Before anything else, copy every record below exactly as it stands.

==== DATASET RECORDS

(* ===== verification/MmuMap.v ===== *)
(** * Mapping of external memory ([esp_mm/esp_mmu_map.c], ESP32-S3)

    The linear address space is divided into regions; in a region, mapped blocks
    lie in a doubly linked list in the order of their addresses, between two
    dummies at the ends of the region. The lists hold the addresses of the blocks
    in the heap: a block that is freed and still linked is a dangling pointer,
    and using it is [None]. *)

From S2P Require Import Prelude EspErr MmuHal.

#[local] Open Scope abort_scope.

Definition CONFIG_MMU_PAGE_SIZE : Z := 0x10000.
Definition MEM_REGION_MERGED : Z := -1.
Definition ESP_MMU_MMAP_FLAG_PADDR_SHARED : Z := 1.

Definition MMU_MEM_CAP_EXEC : Z := 1.
Definition MMU_MEM_CAP_READ : Z := 2.
Definition MMU_MEM_CAP_WRITE : Z := 4.
Definition MMU_MEM_CAP_32BIT : Z := 8.
Definition MMU_MEM_CAP_8BIT : Z := 16.

Definition ALIGN_UP_BY (num align : Z) : Z := Z.land (u32 (num + (align - 1))) (u32 (Z.lnot (align - 1))).
Definition ALIGN_DOWN_BY (num align : Z) : Z := Z.land num (u32 (Z.lnot (align - 1))).

(** ** Data *)

(** [mem_block_t]; the links are the lists of the regions. *)
Record mem_block_t := {
  laddr_start : Z; laddr_end : Z;
  vaddr_start : Z; vaddr_end : Z;
  b_size : Z; b_caps : Z;
  paddr_start : Z; paddr_end : Z;
  b_target : Z }.

Record mem_region_t := {
  bus_id : Z;
  start : Z; end_ : Z;
  region_size : Z;
  free_head : Z;
  max_slot_size : Z;
  r_caps : Z; r_targets : Z;
  mem_block_head : list positive }.

(** [mmu_mem_region_t] of [ext_mem_layout.h] *)
Record mmu_mem_region_t := {
  g_start : Z; g_end : Z; g_size : Z; g_bus_id : Z; g_targets : Z; g_caps : Z }.

(** [s_mmu_ctx] (its valid regions), the heap, and the hardware. *)
Record mmu_ctx_t := {
  mem_regions : list mem_region_t;
  heap : gmap positive mem_block_t;
  hw : mmu_hw }.

Definition with_regions (rs : list mem_region_t) (s : mmu_ctx_t) : mmu_ctx_t :=
  {| mem_regions := rs; heap := heap s; hw := hw s |}.
Definition with_heap (h : gmap positive mem_block_t) (s : mmu_ctx_t) : mmu_ctx_t :=
  {| mem_regions := mem_regions s; heap := h; hw := hw s |}.
Definition with_hw (m : mmu_hw) (s : mmu_ctx_t) : mmu_ctx_t :=
  {| mem_regions := mem_regions s; heap := heap s; hw := m |}.

Definition with_blocks (bs : list positive) (r : mem_region_t) : mem_region_t :=
  {| bus_id := bus_id r; start := start r; end_ := end_ r; region_size := region_size r; free_head := free_head r;
     max_slot_size := max_slot_size r; r_caps := r_caps r; r_targets := r_targets r; mem_block_head := bs |}.
Definition with_free (fh slot : Z) (r : mem_region_t) : mem_region_t :=
  {| bus_id := bus_id r; start := start r; end_ := end_ r; region_size := region_size r; free_head := fh;
     max_slot_size := slot; r_caps := r_caps r; r_targets := r_targets r; mem_block_head := mem_block_head r |}.

(** ** The caches ([hal/esp32s3/include/hal/cache_ll.h], [hal/cache_hal.c]) *)

Definition CACHE_BUS_IBUS0 : Z := 1.
Definition CACHE_BUS_DBUS0 : Z := 8.
Definition OTHER_BUSES : Z := Z.lor (Z.lor 2 4) (Z.lor 16 32).

Definition cache_ll_l1_get_bus (vaddr_start len : Z) : option Z :=
  let vaddr_end := u32 (vaddr_start + len - 1) in
  if (SOC_IRAM0_CACHE_ADDRESS_LOW <=? vaddr_start) && (vaddr_end <? SOC_IRAM0_CACHE_ADDRESS_HIGH) then Some CACHE_BUS_IBUS0
  else if (SOC_DRAM0_CACHE_ADDRESS_LOW <=? vaddr_start) && (vaddr_end <? SOC_DRAM0_CACHE_ADDRESS_HIGH) then Some CACHE_BUS_DBUS0
  else None.

Definition cache_ll_l1_enable_bus (cache_id mask : Z) (m : mmu_hw) : option mmu_hw :=
  assert! Z.land mask OTHER_BUSES =? 0 ;; Some (with_event (BusEnabled cache_id mask) m).

Definition cache_hal_invalidate_addr (vaddr size : Z) (m : mmu_hw) : mmu_hw :=
  let vaddr_end := u32 (vaddr + size - 1) in
  let valid := (SOC_ADDRESS_IN_IRAM0_CACHE vaddr && SOC_ADDRESS_IN_IRAM0_CACHE vaddr_end)
               || (SOC_ADDRESS_IN_DRAM0_CACHE vaddr && SOC_ADDRESS_IN_DRAM0_CACHE vaddr_end) in
  if valid then with_event (Invalidated vaddr size) m else m.

(** ** Initialization *)

(** [bus_mask & bus_id]: the region, or as much of it as is left to reserve. *)
Fixpoint reserve_loop (bus_mask len : Z) (rs : list mem_region_t) : list mem_region_t :=
  match rs with
  | [] => []
  | r :: rs =>
      if has_flag bus_mask (bus_id r) then
        if region_size r <=? len then with_free (end_ r) 0 r :: reserve_loop bus_mask (u32 (len - region_size r)) rs
        else with_free (u32 (free_head r + len)) (u32 (max_slot_size r - len)) r :: reserve_loop bus_mask len rs
      else r :: reserve_loop bus_mask len rs
  end.

(** The symbols of the linker are arguments. *)
Definition reserve_region (reserved_start reserved_end : Z) (rs : list mem_region_t) : option (list mem_region_t) :=
  let len := u32 (reserved_end - reserved_start) in
  assert! u32 (mmu_ll_vaddr_to_laddr reserved_end - mmu_ll_vaddr_to_laddr reserved_start) =? len ;;
  let len := u32 (len + (reserved_start - ALIGN_DOWN_BY reserved_start CONFIG_MMU_PAGE_SIZE)) in
  let len := ALIGN_UP_BY len CONFIG_MMU_PAGE_SIZE in
  let! bus_mask := cache_ll_l1_get_bus reserved_start len in
  Some (reserve_loop bus_mask len rs).

Definition s_reserve_irom_region : Z -> Z -> list mem_region_t -> option (list mem_region_t) := reserve_region.
Definition s_reserve_drom_region : Z -> Z -> list mem_region_t -> option (list mem_region_t) := reserve_region.

Definition hw_mem_region (g : mmu_mem_region_t) : mem_region_t :=
  {| bus_id := g_bus_id g; start := g_start g; end_ := g_end g; region_size := g_size g; free_head := g_start g;
     max_slot_size := g_size g; r_caps := g_caps g; r_targets := g_targets g; mem_block_head := [] |}.

Definition merged (a : mem_region_t) : mem_region_t :=
  {| bus_id := bus_id a; start := start a; end_ := end_ a; region_size := region_size a; free_head := free_head a;
     max_slot_size := max_slot_size a; r_caps := MEM_REGION_MERGED; r_targets := r_targets a; mem_block_head := mem_block_head a |}.

Definition merge (a b : mem_region_t) : mem_region_t :=
  {| bus_id := Z.lor (bus_id b) (bus_id a); start := start a; end_ := end_ b;
     region_size := u32 (region_size b + region_size a); free_head := free_head a;
     max_slot_size := u32 (max_slot_size b + max_slot_size a); r_caps := r_caps b; r_targets := r_targets b;
     mem_block_head := mem_block_head b |}.

Fixpoint coalesce (a : mem_region_t) (rs : list mem_region_t) : list mem_region_t :=
  match rs with
  | [] => [a]
  | b :: rs =>
      if (free_head b =? end_ a) && (r_caps b =? r_caps a) && (r_targets b =? r_targets a)
      then merged a :: coalesce (merge a b) rs
      else a :: coalesce b rs
  end.

Definition coalesce_regions (rs : list mem_region_t) : list mem_region_t :=
  match rs with [] => [] | a :: rs => coalesce a rs end.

========

* _SOLUTION FOR THIS TASK_:
(* ===== verification/MmuMap.v ===== *)
(** * Mapping of external memory ([esp_mm/esp_mmu_map.c], ESP32-S3)

    The linear address space is divided into regions; in a region, mapped blocks
    lie in a doubly linked list in the order of their addresses, between two
    dummies at the ends of the region. The lists hold the addresses of the blocks
    in the heap: a block that is freed and still linked is a dangling pointer,
    and using it is [None]. *)

From S2P Require Import Prelude EspErr MmuHal.

#[local] Open Scope abort_scope.

Definition CONFIG_MMU_PAGE_SIZE : Z := 0x10000.
Definition MEM_REGION_MERGED : Z := -1.
Definition ESP_MMU_MMAP_FLAG_PADDR_SHARED : Z := 1.

Definition MMU_MEM_CAP_EXEC : Z := 1.
Definition MMU_MEM_CAP_READ : Z := 2.
Definition MMU_MEM_CAP_WRITE : Z := 4.
Definition MMU_MEM_CAP_32BIT : Z := 8.
Definition MMU_MEM_CAP_8BIT : Z := 16.

Definition ALIGN_UP_BY (num align : Z) : Z := Z.land (u32 (num + (align - 1))) (u32 (Z.lnot (align - 1))).
Definition ALIGN_DOWN_BY (num align : Z) : Z := Z.land num (u32 (Z.lnot (align - 1))).

(** ** Data *)

(** [mem_block_t]; the links are the lists of the regions. *)
Record mem_block_t := {
  laddr_start : Z; laddr_end : Z;
  vaddr_start : Z; vaddr_end : Z;
  b_size : Z; b_caps : Z;
  paddr_start : Z; paddr_end : Z;
  b_target : Z }.

Record mem_region_t := {
  bus_id : Z;
  start : Z; end_ : Z;
  region_size : Z;
  free_head : Z;
  max_slot_size : Z;
  r_caps : Z; r_targets : Z;
  mem_block_head : list positive }.

(** [mmu_mem_region_t] of [ext_mem_layout.h] *)
Record mmu_mem_region_t := {
  g_start : Z; g_end : Z; g_size : Z; g_bus_id : Z; g_targets : Z; g_caps : Z }.

(** [s_mmu_ctx] (its valid regions), the heap, and the hardware. *)
Record mmu_ctx_t := {
  mem_regions : list mem_region_t;
  heap : gmap positive mem_block_t;
  hw : mmu_hw }.

Definition with_regions (rs : list mem_region_t) (s : mmu_ctx_t) : mmu_ctx_t :=
  {| mem_regions := rs; heap := heap s; hw := hw s |}.
Definition with_heap (h : gmap positive mem_block_t) (s : mmu_ctx_t) : mmu_ctx_t :=
  {| mem_regions := mem_regions s; heap := h; hw := hw s |}.
Definition with_hw (m : mmu_hw) (s : mmu_ctx_t) : mmu_ctx_t :=
  {| mem_regions := mem_regions s; heap := heap s; hw := m |}.

Definition with_blocks (bs : list positive) (r : mem_region_t) : mem_region_t :=
  {| bus_id := bus_id r; start := start r; end_ := end_ r; region_size := region_size r; free_head := free_head r;
     max_slot_size := max_slot_size r; r_caps := r_caps r; r_targets := r_targets r; mem_block_head := bs |}.
Definition with_free (fh slot : Z) (r : mem_region_t) : mem_region_t :=
  {| bus_id := bus_id r; start := start r; end_ := end_ r; region_size := region_size r; free_head := fh;
     max_slot_size := slot; r_caps := r_caps r; r_targets := r_targets r; mem_block_head := mem_block_head r |}.

(** ** The caches ([hal/esp32s3/include/hal/cache_ll.h], [hal/cache_hal.c]) *)

Definition CACHE_BUS_IBUS0 : Z := 1.
Definition CACHE_BUS_DBUS0 : Z := 8.
Definition OTHER_BUSES : Z := Z.lor (Z.lor 2 4) (Z.lor 16 32).

Definition cache_ll_l1_get_bus (vaddr_start len : Z) : option Z :=
  let vaddr_end := u32 (vaddr_start + len - 1) in
  if (SOC_IRAM0_CACHE_ADDRESS_LOW <=? vaddr_start) && (vaddr_end <? SOC_IRAM0_CACHE_ADDRESS_HIGH) then Some CACHE_BUS_IBUS0
  else if (SOC_DRAM0_CACHE_ADDRESS_LOW <=? vaddr_start) && (vaddr_end <? SOC_DRAM0_CACHE_ADDRESS_HIGH) then Some CACHE_BUS_DBUS0
  else None.

Definition cache_ll_l1_enable_bus (cache_id mask : Z) (m : mmu_hw) : option mmu_hw :=
  assert! Z.land mask OTHER_BUSES =? 0 ;; Some (with_event (BusEnabled cache_id mask) m).

Definition cache_hal_invalidate_addr (vaddr size : Z) (m : mmu_hw) : mmu_hw :=
  let vaddr_end := u32 (vaddr + size - 1) in
  let valid := (SOC_ADDRESS_IN_IRAM0_CACHE vaddr && SOC_ADDRESS_IN_IRAM0_CACHE vaddr_end)
               || (SOC_ADDRESS_IN_DRAM0_CACHE vaddr && SOC_ADDRESS_IN_DRAM0_CACHE vaddr_end) in
  if valid then with_event (Invalidated vaddr size) m else m.

(** ** Initialization *)

(** [bus_mask & bus_id]: the region, or as much of it as is left to reserve. *)
Fixpoint reserve_loop (bus_mask len : Z) (rs : list mem_region_t) : list mem_region_t :=
  match rs with
  | [] => []
  | r :: rs =>
      if has_flag bus_mask (bus_id r) then
        if region_size r <=? len then with_free (end_ r) 0 r :: reserve_loop bus_mask (u32 (len - region_size r)) rs
        else with_free (u32 (free_head r + len)) (u32 (max_slot_size r - len)) r :: reserve_loop bus_mask len rs
      else r :: reserve_loop bus_mask len rs
  end.

(** The symbols of the linker are arguments. *)
Definition reserve_region (reserved_start reserved_end : Z) (rs : list mem_region_t) : option (list mem_region_t) :=
  let len := u32 (reserved_end - reserved_start) in
  assert! u32 (mmu_ll_vaddr_to_laddr reserved_end - mmu_ll_vaddr_to_laddr reserved_start) =? len ;;
  let len := u32 (len + (reserved_start - ALIGN_DOWN_BY reserved_start CONFIG_MMU_PAGE_SIZE)) in
  let len := ALIGN_UP_BY len CONFIG_MMU_PAGE_SIZE in
  let! bus_mask := cache_ll_l1_get_bus reserved_start len in
  Some (reserve_loop bus_mask len rs).

Definition s_reserve_irom_region : Z -> Z -> list mem_region_t -> option (list mem_region_t) := reserve_region.
Definition s_reserve_drom_region : Z -> Z -> list mem_region_t -> option (list mem_region_t) := reserve_region.

Definition hw_mem_region (g : mmu_mem_region_t) : mem_region_t :=
  {| bus_id := g_bus_id g; start := g_start g; end_ := g_end g; region_size := g_size g; free_head := g_start g;
     max_slot_size := g_size g; r_caps := g_caps g; r_targets := g_targets g; mem_block_head := [] |}.

Definition merged (a : mem_region_t) : mem_region_t :=
  {| bus_id := bus_id a; start := start a; end_ := end_ a; region_size := region_size a; free_head := free_head a;
     max_slot_size := max_slot_size a; r_caps := MEM_REGION_MERGED; r_targets := r_targets a; mem_block_head := mem_block_head a |}.

Definition merge (a b : mem_region_t) : mem_region_t :=
  {| bus_id := Z.lor (bus_id b) (bus_id a); start := start a; end_ := end_ b;
     region_size := u32 (region_size b + region_size a); free_head := free_head a;
     max_slot_size := u32 (max_slot_size b + max_slot_size a); r_caps := r_caps b; r_targets := r_targets b;
     mem_block_head := mem_block_head b |}.

Fixpoint coalesce (a : mem_region_t) (rs : list mem_region_t) : list mem_region_t :=
  match rs with
  | [] => [a]
  | b :: rs =>
      if (free_head b =? end_ a) && (r_caps b =? r_caps a) && (r_targets b =? r_targets a)
      then merged a :: coalesce (merge a b) rs
      else a :: coalesce b rs
  end.

Definition coalesce_regions (rs : list mem_region_t) : list mem_region_t :=
  match rs with [] => [] | a :: rs => coalesce a rs end.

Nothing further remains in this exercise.